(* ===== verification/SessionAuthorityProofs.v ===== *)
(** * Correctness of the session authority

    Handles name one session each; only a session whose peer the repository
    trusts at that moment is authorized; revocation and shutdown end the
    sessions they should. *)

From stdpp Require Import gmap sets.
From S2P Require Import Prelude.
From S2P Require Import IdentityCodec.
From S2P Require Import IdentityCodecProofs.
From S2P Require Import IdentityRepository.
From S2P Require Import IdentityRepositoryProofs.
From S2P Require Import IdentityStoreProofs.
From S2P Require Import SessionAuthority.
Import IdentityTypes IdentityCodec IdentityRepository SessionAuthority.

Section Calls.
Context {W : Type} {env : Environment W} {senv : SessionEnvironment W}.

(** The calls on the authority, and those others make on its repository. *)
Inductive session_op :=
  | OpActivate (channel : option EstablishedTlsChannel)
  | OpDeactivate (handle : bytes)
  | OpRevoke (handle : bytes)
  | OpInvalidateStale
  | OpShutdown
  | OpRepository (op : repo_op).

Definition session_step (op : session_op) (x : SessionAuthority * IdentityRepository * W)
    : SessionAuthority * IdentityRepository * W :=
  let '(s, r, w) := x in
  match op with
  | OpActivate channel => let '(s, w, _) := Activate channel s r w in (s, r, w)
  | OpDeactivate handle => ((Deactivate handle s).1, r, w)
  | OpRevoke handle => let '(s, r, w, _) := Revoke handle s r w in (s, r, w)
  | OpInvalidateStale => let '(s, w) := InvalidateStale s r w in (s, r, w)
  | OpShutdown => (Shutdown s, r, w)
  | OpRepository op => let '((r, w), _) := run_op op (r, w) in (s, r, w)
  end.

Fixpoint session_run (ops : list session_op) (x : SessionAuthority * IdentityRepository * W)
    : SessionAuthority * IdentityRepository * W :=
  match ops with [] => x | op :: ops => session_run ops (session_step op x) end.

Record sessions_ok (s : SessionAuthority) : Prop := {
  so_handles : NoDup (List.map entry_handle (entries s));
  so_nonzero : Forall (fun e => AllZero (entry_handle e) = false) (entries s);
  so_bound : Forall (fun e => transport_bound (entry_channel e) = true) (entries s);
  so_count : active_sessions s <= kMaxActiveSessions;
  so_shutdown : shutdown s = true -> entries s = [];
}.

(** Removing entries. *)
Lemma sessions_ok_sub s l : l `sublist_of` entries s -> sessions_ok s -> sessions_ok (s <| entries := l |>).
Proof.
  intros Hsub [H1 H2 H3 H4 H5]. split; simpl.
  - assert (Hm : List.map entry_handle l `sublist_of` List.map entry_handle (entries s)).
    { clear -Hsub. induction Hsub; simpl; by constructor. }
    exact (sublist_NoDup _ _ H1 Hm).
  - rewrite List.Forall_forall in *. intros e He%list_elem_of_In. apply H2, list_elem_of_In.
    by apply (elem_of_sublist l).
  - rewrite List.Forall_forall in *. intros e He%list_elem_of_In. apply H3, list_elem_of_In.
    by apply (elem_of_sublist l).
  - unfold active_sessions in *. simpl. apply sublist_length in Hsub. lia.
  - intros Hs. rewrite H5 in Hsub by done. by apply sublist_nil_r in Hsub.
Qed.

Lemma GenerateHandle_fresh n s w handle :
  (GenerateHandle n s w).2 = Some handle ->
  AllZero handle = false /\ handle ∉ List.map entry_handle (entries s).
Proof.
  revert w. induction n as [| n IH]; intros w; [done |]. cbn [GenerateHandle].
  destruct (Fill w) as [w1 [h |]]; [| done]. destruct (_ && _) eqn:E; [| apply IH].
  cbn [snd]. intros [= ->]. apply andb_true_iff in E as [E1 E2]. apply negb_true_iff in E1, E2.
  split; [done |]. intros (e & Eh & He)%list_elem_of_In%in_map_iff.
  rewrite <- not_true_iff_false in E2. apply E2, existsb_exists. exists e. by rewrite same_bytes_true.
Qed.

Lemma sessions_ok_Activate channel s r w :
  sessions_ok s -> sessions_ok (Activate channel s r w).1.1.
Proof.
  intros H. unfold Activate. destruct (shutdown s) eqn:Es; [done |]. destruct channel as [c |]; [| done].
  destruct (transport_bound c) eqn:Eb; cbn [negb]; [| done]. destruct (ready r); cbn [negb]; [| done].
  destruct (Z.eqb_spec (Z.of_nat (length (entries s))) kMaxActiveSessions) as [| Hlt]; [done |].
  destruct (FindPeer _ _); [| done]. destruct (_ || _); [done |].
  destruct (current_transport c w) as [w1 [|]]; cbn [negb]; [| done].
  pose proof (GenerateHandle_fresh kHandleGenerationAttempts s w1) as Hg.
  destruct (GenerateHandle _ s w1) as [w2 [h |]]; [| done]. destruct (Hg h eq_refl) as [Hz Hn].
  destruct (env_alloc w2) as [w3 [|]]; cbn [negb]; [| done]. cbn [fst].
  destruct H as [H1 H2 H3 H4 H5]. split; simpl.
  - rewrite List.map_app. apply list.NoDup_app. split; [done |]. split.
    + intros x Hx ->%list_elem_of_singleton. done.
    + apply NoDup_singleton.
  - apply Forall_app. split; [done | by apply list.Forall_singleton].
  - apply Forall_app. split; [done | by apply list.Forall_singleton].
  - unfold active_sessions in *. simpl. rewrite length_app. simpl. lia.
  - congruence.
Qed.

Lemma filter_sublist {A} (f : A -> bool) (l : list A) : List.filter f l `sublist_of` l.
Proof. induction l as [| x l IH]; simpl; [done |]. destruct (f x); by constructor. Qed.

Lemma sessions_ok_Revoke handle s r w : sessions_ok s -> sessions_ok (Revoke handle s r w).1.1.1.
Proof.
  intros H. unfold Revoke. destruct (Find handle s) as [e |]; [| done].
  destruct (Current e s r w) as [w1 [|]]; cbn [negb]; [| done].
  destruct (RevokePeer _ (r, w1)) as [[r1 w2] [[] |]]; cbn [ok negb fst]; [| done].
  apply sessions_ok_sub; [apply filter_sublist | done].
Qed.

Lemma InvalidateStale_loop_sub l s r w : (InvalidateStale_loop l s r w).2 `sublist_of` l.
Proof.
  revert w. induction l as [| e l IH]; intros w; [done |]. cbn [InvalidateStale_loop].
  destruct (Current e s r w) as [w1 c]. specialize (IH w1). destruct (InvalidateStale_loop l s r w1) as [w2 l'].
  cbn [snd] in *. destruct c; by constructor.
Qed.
===
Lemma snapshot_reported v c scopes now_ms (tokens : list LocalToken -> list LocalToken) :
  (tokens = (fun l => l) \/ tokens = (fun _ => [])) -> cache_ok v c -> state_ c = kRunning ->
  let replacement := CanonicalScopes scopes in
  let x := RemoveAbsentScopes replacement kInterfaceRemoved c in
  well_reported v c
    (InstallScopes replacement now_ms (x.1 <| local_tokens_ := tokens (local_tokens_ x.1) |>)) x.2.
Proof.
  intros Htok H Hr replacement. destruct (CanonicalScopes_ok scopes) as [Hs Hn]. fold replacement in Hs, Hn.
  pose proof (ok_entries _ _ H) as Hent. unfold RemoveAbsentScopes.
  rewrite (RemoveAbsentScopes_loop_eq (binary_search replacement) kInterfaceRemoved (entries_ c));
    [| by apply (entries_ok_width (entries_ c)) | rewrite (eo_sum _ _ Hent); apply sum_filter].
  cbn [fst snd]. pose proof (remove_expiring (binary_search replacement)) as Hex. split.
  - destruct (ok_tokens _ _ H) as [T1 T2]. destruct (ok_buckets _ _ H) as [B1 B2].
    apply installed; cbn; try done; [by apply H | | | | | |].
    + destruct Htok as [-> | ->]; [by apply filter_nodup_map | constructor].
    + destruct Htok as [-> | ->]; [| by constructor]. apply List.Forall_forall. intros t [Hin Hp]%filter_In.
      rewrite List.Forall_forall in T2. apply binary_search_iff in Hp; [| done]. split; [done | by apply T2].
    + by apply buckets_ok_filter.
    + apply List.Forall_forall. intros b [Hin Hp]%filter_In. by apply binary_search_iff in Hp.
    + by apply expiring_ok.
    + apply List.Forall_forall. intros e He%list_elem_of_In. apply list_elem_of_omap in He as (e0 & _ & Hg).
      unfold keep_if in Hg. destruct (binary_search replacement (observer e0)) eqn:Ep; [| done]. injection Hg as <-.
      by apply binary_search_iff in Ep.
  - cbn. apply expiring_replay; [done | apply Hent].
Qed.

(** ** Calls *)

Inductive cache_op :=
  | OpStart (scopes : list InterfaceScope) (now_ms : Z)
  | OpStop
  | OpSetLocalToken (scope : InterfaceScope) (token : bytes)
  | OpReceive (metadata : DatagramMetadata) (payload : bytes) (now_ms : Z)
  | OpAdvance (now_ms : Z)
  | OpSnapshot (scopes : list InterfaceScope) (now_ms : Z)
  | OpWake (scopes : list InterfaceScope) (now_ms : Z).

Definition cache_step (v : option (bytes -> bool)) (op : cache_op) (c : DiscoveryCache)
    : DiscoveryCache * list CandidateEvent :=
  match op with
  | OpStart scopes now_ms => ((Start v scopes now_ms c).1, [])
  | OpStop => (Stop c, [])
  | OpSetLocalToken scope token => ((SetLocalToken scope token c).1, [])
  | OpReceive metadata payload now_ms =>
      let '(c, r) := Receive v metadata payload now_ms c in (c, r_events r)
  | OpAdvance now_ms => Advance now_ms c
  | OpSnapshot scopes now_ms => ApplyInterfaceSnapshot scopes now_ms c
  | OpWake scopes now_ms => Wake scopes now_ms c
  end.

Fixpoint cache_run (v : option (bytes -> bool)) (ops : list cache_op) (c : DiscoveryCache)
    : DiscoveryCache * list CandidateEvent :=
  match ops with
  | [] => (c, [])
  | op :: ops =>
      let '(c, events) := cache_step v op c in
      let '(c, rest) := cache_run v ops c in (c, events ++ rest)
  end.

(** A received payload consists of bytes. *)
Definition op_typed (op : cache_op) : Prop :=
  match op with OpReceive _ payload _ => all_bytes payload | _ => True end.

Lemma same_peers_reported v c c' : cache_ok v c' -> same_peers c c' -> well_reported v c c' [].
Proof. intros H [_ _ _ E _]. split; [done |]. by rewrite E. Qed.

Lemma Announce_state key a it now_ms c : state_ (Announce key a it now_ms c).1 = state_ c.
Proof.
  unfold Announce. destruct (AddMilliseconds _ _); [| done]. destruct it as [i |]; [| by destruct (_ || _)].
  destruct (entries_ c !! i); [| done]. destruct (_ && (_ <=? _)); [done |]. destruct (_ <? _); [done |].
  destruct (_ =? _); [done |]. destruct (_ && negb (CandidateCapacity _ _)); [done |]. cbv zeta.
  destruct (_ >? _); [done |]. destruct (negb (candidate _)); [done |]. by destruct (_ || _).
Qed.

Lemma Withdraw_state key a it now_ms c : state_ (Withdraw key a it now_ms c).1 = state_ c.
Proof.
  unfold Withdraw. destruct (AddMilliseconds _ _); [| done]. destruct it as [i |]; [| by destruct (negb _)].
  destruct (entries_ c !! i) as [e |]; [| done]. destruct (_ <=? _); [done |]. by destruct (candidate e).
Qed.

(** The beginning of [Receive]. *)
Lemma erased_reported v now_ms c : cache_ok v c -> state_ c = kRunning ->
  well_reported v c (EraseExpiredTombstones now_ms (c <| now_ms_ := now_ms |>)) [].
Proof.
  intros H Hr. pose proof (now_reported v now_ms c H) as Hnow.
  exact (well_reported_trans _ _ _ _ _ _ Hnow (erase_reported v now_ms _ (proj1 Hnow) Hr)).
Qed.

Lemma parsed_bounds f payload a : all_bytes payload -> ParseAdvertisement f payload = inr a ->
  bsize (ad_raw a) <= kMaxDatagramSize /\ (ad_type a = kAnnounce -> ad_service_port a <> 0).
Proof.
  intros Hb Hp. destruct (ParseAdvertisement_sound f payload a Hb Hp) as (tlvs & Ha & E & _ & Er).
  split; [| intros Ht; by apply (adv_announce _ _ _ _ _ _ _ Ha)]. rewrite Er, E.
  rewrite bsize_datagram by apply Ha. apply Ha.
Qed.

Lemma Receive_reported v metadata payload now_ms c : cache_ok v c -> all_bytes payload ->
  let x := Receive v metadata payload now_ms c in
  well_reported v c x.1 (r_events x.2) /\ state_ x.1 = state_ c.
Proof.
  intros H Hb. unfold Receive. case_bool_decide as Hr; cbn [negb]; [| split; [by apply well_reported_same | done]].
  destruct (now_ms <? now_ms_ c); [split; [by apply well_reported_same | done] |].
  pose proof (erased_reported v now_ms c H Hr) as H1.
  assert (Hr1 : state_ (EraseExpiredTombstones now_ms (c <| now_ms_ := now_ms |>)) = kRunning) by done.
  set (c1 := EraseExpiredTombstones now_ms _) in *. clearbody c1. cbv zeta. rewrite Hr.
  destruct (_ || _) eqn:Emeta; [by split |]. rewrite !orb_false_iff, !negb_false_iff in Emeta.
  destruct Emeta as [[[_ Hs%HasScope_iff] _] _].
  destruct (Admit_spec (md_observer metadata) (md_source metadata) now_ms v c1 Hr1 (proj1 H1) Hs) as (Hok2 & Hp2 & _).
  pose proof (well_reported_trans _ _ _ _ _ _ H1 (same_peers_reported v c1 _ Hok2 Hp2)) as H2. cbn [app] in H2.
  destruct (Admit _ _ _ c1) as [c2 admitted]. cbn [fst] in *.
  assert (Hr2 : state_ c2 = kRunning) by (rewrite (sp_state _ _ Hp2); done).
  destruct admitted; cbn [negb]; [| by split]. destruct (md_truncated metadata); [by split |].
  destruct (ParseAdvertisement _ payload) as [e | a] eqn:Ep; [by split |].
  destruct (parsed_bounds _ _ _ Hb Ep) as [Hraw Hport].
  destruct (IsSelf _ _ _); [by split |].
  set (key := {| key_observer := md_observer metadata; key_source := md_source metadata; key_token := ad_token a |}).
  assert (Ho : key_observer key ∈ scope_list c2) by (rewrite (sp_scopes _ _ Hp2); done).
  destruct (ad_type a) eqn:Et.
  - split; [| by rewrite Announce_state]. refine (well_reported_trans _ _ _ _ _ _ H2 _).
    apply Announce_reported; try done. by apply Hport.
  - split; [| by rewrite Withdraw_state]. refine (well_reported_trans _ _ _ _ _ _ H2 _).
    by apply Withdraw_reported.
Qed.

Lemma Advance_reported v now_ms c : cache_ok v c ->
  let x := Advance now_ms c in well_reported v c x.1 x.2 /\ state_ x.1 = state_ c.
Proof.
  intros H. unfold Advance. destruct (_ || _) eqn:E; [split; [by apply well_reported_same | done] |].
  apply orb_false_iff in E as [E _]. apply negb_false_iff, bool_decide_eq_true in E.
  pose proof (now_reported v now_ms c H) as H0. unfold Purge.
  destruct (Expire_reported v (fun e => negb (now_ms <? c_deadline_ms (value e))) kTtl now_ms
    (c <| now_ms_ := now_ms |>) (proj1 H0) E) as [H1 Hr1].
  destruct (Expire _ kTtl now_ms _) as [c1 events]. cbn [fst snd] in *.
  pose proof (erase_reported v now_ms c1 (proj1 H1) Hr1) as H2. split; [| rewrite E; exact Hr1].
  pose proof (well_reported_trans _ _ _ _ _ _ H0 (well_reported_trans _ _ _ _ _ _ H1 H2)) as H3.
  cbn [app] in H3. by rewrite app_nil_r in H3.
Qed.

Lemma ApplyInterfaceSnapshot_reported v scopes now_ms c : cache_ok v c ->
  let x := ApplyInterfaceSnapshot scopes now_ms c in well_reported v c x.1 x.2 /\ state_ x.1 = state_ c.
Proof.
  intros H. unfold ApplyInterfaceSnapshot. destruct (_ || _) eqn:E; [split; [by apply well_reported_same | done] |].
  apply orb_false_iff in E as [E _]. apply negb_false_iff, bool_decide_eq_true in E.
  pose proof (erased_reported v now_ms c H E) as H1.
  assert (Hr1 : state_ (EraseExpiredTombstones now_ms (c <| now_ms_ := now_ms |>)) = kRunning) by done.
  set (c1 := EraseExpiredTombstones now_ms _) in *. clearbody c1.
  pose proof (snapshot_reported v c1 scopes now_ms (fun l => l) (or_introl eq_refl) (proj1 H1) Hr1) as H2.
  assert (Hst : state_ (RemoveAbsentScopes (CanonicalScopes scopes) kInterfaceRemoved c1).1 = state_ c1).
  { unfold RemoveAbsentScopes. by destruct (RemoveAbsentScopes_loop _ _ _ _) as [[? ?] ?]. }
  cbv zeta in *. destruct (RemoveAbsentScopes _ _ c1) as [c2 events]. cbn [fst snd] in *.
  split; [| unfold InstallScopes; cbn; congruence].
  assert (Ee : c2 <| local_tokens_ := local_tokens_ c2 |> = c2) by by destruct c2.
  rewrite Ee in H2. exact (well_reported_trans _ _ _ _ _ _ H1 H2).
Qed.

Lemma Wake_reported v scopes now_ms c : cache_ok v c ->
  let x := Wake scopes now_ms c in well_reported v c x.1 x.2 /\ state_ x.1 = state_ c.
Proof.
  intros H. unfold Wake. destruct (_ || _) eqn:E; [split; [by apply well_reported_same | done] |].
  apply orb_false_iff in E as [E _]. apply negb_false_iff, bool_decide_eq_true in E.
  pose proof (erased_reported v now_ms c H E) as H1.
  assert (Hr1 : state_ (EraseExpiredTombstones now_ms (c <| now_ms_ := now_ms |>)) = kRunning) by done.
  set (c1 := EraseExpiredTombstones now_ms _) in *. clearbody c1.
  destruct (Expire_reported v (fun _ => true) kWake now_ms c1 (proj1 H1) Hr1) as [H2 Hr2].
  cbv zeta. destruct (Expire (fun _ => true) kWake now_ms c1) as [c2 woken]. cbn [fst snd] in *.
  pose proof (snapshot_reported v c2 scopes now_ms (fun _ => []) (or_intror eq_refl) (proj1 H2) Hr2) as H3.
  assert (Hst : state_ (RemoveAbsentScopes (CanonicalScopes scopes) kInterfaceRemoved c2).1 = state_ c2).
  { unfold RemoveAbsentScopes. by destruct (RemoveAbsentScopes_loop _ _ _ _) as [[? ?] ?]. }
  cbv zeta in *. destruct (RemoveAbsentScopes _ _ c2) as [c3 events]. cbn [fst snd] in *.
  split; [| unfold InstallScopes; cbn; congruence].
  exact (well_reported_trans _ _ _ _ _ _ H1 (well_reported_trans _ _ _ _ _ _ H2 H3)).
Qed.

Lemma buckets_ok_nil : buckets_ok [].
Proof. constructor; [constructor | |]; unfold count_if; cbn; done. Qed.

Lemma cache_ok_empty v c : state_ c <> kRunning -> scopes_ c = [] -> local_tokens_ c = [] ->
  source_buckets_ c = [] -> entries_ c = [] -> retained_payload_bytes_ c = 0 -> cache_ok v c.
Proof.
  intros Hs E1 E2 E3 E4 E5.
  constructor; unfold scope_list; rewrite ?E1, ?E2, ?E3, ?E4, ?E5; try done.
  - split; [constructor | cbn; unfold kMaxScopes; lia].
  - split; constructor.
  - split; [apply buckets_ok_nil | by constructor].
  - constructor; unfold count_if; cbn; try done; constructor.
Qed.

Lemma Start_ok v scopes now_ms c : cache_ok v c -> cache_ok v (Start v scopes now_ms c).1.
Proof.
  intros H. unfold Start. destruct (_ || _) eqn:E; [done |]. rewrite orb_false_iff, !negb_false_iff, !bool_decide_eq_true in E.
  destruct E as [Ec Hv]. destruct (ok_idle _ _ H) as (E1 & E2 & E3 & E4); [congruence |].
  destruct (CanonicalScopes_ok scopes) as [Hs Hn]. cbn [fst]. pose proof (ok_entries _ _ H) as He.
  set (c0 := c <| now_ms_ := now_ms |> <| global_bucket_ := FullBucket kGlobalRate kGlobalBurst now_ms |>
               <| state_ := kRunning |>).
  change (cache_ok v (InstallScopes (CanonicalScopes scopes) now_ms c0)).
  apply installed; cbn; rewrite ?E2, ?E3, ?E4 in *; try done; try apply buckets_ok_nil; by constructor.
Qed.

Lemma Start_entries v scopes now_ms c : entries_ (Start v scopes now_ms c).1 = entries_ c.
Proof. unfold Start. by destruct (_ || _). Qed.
===
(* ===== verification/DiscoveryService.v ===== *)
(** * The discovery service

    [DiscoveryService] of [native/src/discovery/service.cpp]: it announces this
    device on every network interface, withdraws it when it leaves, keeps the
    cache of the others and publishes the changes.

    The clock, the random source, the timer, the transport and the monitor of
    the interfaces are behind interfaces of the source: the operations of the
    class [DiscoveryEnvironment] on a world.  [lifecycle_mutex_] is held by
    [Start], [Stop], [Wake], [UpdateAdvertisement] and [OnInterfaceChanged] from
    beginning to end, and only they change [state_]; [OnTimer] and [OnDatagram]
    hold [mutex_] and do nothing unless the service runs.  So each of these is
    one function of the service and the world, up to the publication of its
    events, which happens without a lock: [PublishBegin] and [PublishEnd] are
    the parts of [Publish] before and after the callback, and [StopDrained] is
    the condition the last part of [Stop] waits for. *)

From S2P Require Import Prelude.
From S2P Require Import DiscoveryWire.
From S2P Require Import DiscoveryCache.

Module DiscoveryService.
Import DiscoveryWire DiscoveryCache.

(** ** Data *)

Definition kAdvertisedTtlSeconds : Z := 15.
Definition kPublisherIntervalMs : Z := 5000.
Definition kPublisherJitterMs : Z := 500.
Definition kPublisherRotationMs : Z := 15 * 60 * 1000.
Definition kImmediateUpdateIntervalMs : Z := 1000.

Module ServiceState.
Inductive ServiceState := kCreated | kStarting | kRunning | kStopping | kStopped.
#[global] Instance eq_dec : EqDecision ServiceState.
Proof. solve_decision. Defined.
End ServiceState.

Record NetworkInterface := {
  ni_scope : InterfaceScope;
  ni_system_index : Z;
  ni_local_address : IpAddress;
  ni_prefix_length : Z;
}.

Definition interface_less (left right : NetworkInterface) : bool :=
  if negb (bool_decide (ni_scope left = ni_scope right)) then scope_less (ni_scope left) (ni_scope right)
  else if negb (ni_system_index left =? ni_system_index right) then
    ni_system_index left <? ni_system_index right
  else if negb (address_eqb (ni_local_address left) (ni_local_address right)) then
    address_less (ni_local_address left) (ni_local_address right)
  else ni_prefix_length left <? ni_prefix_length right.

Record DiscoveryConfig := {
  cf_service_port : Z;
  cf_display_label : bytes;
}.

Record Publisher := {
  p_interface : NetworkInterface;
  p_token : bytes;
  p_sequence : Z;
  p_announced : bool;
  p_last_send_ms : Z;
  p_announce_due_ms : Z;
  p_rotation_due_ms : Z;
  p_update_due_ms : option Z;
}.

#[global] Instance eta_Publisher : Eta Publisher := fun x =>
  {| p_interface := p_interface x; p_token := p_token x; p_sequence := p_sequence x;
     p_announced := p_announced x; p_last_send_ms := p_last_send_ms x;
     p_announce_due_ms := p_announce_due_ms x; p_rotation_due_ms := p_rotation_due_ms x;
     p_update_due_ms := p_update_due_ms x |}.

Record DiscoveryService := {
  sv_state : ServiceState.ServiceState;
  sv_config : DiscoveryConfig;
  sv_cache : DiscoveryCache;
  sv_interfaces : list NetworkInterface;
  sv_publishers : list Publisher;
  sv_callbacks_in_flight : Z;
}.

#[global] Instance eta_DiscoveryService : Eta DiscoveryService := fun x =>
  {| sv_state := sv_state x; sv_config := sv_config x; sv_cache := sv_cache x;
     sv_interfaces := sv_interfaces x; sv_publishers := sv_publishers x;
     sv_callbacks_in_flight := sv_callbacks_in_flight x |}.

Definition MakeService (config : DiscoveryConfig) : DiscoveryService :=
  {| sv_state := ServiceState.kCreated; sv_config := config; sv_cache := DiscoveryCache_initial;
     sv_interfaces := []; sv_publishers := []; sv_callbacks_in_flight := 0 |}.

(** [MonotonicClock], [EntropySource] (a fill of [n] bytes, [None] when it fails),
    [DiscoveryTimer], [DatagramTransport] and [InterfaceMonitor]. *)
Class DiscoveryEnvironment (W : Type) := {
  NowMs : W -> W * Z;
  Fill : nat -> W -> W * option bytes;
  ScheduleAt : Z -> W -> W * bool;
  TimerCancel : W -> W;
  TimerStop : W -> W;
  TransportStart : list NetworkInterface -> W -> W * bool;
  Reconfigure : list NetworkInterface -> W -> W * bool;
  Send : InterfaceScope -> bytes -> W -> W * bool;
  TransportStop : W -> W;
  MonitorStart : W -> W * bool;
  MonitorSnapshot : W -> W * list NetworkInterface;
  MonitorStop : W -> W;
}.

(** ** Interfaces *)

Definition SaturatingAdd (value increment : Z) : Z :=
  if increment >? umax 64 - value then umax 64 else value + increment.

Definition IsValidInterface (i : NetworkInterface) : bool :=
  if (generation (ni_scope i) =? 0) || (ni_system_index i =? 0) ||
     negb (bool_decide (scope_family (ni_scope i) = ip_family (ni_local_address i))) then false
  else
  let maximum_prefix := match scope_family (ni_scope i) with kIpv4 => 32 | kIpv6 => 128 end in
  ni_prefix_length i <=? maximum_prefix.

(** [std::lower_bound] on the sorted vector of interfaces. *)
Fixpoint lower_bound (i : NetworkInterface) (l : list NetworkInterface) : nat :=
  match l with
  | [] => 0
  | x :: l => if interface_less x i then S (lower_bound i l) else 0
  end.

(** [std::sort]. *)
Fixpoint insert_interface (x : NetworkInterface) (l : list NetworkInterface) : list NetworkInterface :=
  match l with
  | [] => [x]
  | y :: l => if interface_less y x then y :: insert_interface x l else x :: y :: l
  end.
===
Problem statement ▸ When a line in the material includes the word "AllZero", copy it out.

Answer area ▸
  so_nonzero : Forall (fun e => AllZero (entry_handle e) = false) (entries s);
  AllZero handle = false /\ handle ∉ List.map entry_handle (entries s).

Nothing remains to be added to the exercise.